Work instruction: Copy the lines below exactly. Start at the first and finish with the line containing "Definition resumeClassification (now : Z)".

• • • • •

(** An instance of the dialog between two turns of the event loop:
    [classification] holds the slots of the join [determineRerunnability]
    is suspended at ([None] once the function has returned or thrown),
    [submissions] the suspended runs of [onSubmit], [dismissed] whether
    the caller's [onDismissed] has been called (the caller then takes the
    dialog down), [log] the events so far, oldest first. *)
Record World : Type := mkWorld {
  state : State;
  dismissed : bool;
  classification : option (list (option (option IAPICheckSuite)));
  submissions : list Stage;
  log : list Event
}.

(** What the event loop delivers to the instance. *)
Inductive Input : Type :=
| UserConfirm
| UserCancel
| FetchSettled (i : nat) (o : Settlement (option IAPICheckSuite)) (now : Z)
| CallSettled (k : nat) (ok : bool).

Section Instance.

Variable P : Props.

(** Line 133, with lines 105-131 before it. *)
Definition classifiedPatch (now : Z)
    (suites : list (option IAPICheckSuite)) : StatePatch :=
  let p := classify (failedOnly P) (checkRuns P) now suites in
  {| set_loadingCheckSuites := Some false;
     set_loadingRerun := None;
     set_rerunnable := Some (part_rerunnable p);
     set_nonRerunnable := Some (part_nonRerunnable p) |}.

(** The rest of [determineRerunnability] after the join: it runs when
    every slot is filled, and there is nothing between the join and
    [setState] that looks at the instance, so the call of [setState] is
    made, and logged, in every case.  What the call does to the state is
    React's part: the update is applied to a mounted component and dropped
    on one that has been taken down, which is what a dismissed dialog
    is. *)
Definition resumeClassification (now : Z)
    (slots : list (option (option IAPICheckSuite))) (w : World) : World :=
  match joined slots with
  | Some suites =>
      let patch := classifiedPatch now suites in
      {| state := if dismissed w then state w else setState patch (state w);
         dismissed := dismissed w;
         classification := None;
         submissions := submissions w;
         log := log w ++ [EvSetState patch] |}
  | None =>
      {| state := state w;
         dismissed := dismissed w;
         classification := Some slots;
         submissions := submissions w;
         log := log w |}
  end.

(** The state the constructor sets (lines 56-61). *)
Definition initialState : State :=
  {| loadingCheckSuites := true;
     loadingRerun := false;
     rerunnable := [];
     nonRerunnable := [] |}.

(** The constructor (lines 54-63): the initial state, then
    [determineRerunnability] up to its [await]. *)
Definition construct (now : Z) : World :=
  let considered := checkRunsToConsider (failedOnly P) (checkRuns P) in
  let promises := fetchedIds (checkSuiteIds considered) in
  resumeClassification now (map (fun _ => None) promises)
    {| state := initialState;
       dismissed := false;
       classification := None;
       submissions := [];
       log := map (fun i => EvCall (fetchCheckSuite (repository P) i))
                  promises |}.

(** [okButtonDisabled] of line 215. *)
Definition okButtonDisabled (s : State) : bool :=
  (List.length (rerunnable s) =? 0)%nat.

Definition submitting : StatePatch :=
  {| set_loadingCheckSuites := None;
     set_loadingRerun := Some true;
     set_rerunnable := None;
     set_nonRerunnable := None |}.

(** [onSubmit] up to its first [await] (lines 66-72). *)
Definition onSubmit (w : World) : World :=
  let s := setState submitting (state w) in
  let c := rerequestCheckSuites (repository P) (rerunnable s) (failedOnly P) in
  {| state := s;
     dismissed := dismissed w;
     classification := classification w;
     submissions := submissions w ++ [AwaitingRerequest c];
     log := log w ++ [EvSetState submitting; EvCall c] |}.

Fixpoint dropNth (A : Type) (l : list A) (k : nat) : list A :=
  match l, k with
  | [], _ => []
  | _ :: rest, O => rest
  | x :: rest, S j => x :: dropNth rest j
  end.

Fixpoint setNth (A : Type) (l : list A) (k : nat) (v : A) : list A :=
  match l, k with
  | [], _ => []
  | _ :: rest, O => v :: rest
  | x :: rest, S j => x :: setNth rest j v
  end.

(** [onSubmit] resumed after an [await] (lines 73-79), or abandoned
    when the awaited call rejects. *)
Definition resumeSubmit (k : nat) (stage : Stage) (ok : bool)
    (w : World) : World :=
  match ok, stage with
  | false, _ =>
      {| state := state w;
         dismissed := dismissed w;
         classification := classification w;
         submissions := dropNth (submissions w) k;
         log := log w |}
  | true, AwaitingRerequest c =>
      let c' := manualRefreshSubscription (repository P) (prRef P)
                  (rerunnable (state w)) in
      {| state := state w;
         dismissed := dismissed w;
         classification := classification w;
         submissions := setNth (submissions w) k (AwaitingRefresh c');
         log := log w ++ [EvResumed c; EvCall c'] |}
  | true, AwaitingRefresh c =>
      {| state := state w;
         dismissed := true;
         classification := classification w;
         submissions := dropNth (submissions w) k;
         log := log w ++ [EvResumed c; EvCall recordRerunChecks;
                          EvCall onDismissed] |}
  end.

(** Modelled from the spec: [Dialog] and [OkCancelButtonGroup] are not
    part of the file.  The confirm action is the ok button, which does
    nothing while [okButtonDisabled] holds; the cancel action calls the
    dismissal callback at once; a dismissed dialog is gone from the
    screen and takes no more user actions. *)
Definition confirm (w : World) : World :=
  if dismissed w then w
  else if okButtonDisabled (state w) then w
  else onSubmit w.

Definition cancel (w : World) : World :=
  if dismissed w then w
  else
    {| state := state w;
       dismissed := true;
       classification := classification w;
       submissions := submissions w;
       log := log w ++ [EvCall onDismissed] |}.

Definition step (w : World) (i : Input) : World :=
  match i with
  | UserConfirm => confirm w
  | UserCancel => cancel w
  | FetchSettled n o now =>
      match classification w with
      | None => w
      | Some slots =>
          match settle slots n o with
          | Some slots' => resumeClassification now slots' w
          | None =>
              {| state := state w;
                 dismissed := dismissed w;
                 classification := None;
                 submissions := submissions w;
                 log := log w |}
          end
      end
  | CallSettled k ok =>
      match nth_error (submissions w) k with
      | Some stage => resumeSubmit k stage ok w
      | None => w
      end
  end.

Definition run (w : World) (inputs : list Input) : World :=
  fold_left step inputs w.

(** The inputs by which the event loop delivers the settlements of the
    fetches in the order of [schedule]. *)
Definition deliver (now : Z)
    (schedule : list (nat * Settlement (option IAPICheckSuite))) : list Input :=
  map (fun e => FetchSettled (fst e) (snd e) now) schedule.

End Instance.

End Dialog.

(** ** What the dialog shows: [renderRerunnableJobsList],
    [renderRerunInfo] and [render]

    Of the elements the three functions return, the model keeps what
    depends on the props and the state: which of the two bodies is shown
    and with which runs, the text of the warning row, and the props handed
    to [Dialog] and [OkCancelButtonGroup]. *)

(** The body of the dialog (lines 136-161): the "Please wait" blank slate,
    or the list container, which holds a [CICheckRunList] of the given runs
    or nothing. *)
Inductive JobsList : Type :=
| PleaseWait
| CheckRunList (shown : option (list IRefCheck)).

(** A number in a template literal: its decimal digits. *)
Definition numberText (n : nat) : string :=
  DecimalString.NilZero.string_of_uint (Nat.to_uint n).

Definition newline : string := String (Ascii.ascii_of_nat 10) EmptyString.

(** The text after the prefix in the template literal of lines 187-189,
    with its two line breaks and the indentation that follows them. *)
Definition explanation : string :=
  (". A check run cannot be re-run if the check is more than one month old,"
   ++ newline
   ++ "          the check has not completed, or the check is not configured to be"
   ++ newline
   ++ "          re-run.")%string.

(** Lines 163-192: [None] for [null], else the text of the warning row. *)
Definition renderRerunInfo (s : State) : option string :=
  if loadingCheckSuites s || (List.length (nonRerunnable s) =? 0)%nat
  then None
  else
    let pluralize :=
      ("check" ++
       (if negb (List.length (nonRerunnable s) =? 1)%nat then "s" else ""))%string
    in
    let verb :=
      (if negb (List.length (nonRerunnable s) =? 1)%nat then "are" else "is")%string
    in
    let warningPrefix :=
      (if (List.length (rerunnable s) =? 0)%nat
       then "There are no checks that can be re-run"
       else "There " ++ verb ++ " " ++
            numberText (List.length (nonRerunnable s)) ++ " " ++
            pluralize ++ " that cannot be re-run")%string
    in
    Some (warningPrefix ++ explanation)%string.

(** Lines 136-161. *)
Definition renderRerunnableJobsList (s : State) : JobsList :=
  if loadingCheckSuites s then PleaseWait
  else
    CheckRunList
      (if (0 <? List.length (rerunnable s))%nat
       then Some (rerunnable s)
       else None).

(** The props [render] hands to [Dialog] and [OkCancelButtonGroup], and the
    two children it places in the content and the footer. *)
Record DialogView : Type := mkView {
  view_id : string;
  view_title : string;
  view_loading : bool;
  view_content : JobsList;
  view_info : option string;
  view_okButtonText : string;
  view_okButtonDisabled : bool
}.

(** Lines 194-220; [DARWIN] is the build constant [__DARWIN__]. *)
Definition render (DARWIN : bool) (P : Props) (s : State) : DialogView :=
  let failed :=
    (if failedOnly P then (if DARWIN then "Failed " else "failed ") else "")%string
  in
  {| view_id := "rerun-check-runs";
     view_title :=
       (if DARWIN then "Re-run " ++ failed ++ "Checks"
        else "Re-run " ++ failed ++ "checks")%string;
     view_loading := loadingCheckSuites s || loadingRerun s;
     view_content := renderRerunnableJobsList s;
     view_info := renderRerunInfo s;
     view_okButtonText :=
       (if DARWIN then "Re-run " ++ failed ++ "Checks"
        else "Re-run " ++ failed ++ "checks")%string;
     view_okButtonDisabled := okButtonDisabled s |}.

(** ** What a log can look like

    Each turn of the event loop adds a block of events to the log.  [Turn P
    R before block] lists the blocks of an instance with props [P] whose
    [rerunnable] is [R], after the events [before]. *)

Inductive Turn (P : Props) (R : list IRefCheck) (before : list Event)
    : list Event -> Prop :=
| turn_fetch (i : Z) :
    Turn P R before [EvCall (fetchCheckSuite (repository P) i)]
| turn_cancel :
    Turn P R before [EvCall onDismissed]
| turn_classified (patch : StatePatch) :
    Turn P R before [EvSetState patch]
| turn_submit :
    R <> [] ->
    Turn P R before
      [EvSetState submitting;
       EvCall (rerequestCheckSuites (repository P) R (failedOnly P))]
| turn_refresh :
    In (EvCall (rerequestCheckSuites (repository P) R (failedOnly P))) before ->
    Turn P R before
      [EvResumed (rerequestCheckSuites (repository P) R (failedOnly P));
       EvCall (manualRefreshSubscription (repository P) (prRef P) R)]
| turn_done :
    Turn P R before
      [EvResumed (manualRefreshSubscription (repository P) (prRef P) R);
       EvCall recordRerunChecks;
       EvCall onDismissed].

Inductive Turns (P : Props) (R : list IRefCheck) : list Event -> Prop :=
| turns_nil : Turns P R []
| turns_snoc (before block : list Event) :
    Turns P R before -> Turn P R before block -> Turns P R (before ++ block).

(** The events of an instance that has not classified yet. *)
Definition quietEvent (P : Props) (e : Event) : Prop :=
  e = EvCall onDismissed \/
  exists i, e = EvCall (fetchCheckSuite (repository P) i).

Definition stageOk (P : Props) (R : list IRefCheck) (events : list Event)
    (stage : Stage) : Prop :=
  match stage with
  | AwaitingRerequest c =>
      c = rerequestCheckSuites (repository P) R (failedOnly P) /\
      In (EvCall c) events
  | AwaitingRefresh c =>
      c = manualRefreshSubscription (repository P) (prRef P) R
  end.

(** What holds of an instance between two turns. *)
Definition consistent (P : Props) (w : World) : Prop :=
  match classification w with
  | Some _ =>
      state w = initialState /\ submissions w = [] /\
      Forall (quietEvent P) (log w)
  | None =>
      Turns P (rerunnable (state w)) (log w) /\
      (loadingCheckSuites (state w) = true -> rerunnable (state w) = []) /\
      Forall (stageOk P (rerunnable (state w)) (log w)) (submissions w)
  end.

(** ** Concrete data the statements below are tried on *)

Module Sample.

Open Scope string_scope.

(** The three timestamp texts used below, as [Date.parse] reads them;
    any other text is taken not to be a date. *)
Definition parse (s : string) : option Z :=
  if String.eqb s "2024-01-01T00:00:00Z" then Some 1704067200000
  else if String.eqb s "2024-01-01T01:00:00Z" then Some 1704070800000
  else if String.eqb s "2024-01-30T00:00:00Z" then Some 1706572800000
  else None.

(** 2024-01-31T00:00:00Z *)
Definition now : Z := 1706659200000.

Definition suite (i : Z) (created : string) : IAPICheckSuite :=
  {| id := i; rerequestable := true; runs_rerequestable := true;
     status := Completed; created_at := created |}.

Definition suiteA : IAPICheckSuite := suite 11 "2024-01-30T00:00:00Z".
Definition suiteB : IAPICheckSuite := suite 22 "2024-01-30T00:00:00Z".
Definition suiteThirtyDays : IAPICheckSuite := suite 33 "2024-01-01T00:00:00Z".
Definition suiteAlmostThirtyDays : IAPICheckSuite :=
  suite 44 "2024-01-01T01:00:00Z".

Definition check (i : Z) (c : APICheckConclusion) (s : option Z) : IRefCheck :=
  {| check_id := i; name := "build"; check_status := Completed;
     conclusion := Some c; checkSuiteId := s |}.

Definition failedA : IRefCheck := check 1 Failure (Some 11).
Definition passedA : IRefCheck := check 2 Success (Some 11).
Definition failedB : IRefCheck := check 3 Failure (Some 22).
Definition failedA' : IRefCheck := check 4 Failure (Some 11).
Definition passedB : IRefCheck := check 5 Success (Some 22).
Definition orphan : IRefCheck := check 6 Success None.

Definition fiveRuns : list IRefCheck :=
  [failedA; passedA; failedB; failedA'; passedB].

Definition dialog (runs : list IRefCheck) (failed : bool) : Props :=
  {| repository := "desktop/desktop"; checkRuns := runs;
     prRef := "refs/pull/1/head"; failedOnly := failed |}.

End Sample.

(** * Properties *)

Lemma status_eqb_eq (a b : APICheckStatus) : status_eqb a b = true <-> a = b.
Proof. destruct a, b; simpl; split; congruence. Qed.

• • • • •

Answer below:
(** An instance of the dialog between two turns of the event loop:
    [classification] holds the slots of the join [determineRerunnability]
    is suspended at ([None] once the function has returned or thrown),
    [submissions] the suspended runs of [onSubmit], [dismissed] whether
    the caller's [onDismissed] has been called (the caller then takes the
    dialog down), [log] the events so far, oldest first. *)
Record World : Type := mkWorld {
  state : State;
  dismissed : bool;
  classification : option (list (option (option IAPICheckSuite)));
  submissions : list Stage;
  log : list Event
}.

(** What the event loop delivers to the instance. *)
Inductive Input : Type :=
| UserConfirm
| UserCancel
| FetchSettled (i : nat) (o : Settlement (option IAPICheckSuite)) (now : Z)
| CallSettled (k : nat) (ok : bool).

Section Instance.

Variable P : Props.

(** Line 133, with lines 105-131 before it. *)
Definition classifiedPatch (now : Z)
    (suites : list (option IAPICheckSuite)) : StatePatch :=
  let p := classify (failedOnly P) (checkRuns P) now suites in
  {| set_loadingCheckSuites := Some false;
     set_loadingRerun := None;
     set_rerunnable := Some (part_rerunnable p);
     set_nonRerunnable := Some (part_nonRerunnable p) |}.

(** The rest of [determineRerunnability] after the join: it runs when
    every slot is filled, and there is nothing between the join and
    [setState] that looks at the instance, so the call of [setState] is
    made, and logged, in every case.  What the call does to the state is
    React's part: the update is applied to a mounted component and dropped
    on one that has been taken down, which is what a dismissed dialog
    is. *)
Definition resumeClassification (now : Z)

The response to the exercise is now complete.